NetScaler appliances remain high-value targets for ransomware groups and nation-states, especially given their role within enterprise networks and the rapid weaponization of vulnerabilities like CitrixBleed.

Citrix has released urgent security patches for three vulnerabilities in its NetScaler ADC and Gateway products, including the actively exploited CVE-2025-7775, which poses a significant threat.

The patched vulnerabilities include CVE-2025-7775, CVE-2025-7776, and CVE-2025-8424, with CVE-2025-7775 being a critical memory overflow that allows remote code execution or denial-of-service.

CVE-2025-7775, with a CVSS score of 9.2, is a memory overflow vulnerability that can lead to remote code execution or DoS, especially on unmitigated appliances configured as Gateway or AAA virtual servers with IPv6.

CVE-2025-8424 involves improper access control on the management interface, with a CVSS score of 8.7, exploitable through access to management IPs or SNIP.

These vulnerabilities are part of a series of recent weaponized flaws affecting Citrix, following similar issues like CVE-2025-5777 and CVE-2025-6543, emphasizing ongoing active exploitation risks.

The vulnerabilities impact both on-premises and hybrid deployments of Citrix's Zero Trust access tool, Secure Private Access, broadening the attack surface.

Affected organizations are urged to upgrade to specific secure versions of the software, including 14.1-47.48+ and 13.1-59.22+, since no workarounds are provided.

Citrix advises immediate patching without workarounds, as no fixes are available for end-of-life versions like NetScaler 12.0 or 13.0, and recommends updating to secure versions.

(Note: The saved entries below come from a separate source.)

(* ===== verification/Catalogue.v ===== *)
(** * Catalogue: the store as a map from checkpoint ids to bytes

    What the whole store promises, and that it keeps it.  The specification is
    a machine whose state is a finite map: a publication adds the bytes under an
    id not used before, a collection takes ids out, nothing else is seen.  The
    refinement follows a history of the store's operations, restarts included. *)
From stdpp Require Import functions.
From S2P Require Import Prelude Base Hash Model Chunking Dedup BinFormat Backend SyntheticBackend Store Publish Restore Retention Gc FileSystem Persistence Recovery Accounting References Liveness.

(** ** The specification *)
Record Catalogue := mkCatalogue {
  live : gmap CheckpointId (list byte);
  used : gset CheckpointId
}.
Definition empty_catalogue : Catalogue := mkCatalogue ∅ ∅.
Inductive Event :=
  | Published (id : CheckpointId) (data : list byte)
  | Collected (ids : list CheckpointId)
  | Quiet.
Definition apply_event (A : Catalogue) (ev : Event) : option Catalogue :=
  match ev with
  | Published id data =>
      if bool_decide (id ∈ used A) then None
      else Some (mkCatalogue (<[id := data]> (live A)) ({[id]} ∪ used A))
  | Collected ids => Some (mkCatalogue (filter (λ kv, kv.1 ∉ ids) (live A)) (used A))
  | Quiet => Some A
  end.
Fixpoint apply_events (A : Catalogue) (evs : list Event) : option Catalogue :=
  match evs with
  | [] => Some A
  | ev :: evs' => match apply_event A ev with Some A' => apply_events A' evs' | None => None end
  end.
Lemma apply_events_snoc A evs ev : apply_events A (evs ++ [ev]) =
  match apply_events A evs with Some A' => apply_event A' ev | None => None end.
Proof.
  revert A. induction evs as [|ev' evs IH]; intros A; cbn; [by destruct (apply_event A ev)|].
  destruct (apply_event A ev'); [apply IH|done].
Qed.
Lemma filter_operands_flattened f (avoid : node -> bool) operands :
  (forall x x', filtered_by x = None -> filter_tree f x = Ok (Some x') -> avoid x' = avoid x) ->
  Forall (fun o => match o with
                   | Some x => never_filtered x = true -> flattened x = true ->
                       forall t', filter_tree f x = Ok (Some t') -> flattened t' = true
                   | None => True
                   end) operands ->
  forallb (fun o => match o with Some x => never_filtered x | None => true end) operands = true ->
  forallb (fun o => match o with Some x => negb (avoid x) && flattened x | None => true end)
    operands = true ->
  forall l, filter_operands (filter_tree f) operands = Ok l ->
  forallb (fun o => match o with Some x => negb (avoid x) && flattened x | None => true end)
    l = true.
Proof.
  intros Havoid. induction 1 as [|o operands Ho _ IH]; simpl; intros Hnf Hfl l.
  - by intros [= <-].
  - destruct o as [x|]; [|discriminate].
    apply andb_true_iff in Hnf as [Hx Hnf]. apply andb_true_iff in Hfl as [Hfx Hfl].
    apply andb_true_iff in Hfx as [Hax Hfx].
    destruct (filter_tree f x) as [r|e] eqn:Ex; cbn [bind]; [|discriminate].
    destruct (filter_operands (filter_tree f) operands) as [l'|e]; cbn [bind]; [|discriminate].
    specialize (IH Hnf Hfl l' eq_refl).
    destruct r as [t'|]; intros [= <-]; [|done].
    simpl. rewrite IH, (Ho Hx Hfx t' eq_refl).
    by rewrite (Havoid x t' (never_filtered_root _ Hx) Ex), Hax.
Qed.

(** X21.  The filter keeps a tree flattened: a node it copies keeps its
    class, and no operand list is spliced into another. *)
Theorem filter_tree_keeps_flattened f t :
  never_filtered t = true -> flattened t = true ->
  forall t', filter_tree f t = Ok (Some t') -> flattened t' = true.
Proof.
  induction t as [m term wildcard phrase|m operands IH|m operands IH|m operand IH
                 |m field operand IH|m] using node_induction;
    intros Hnf Hfl t'; cbn [filter_tree]; rewrite (never_filtered_memo _ _ Hnf);
    (destruct (fn_call f _); [discriminate|]).
  - by intros [= <-].
  - simpl in Hnf, Hfl. apply andb_true_iff in Hnf as [_ Hnf].
    destruct (filter_operands _ operands) as [l|e] eqn:El; cbn [bind]; [|discriminate].
    destruct (0 <? length l); intros [= <-]. cbn [flattened].
    eapply (filter_operands_flattened f is_and); try eassumption.
    intros x x' Hm Hx. by destruct (filter_tree_class f x x' Hm Hx).
  - simpl in Hnf, Hfl. apply andb_true_iff in Hnf as [_ Hnf].
    destruct (filter_operands _ operands) as [l|e] eqn:El; cbn [bind]; [|discriminate].
    destruct (0 <? length l); intros [= <-]. cbn [flattened].
    eapply (filter_operands_flattened f is_or); try eassumption.
    intros x x' Hm Hx. by destruct (filter_tree_class f x x' Hm Hx).
  - simpl in Hnf, Hfl. apply andb_true_iff in Hnf as [_ Hnf].
    destruct (filter_tree _ operand) as [[o|]|e] eqn:Eo; cbn [bind]; try discriminate.
    intros [= <-]. simpl. by apply IH.
  - simpl in Hnf, Hfl. apply andb_true_iff in Hnf as [_ Hnf].
    destruct (filter_tree _ operand) as [[o|]|e] eqn:Eo; cbn [bind]; try discriminate.
    intros [= <-]. simpl. by apply IH.
  - by intros [= <-].
Qed.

Exploitation of these vulnerabilities requires specific configurations, such as the appliance being set as a Gateway or AAA virtual server with IPv6 or certain service bindings, or access to management IPs.

Citrix credited security researchers Jimi Sebree, Jonathan Hetzer, and François Hämmerli for discovering these vulnerabilities, which were reported by bug bounty participants.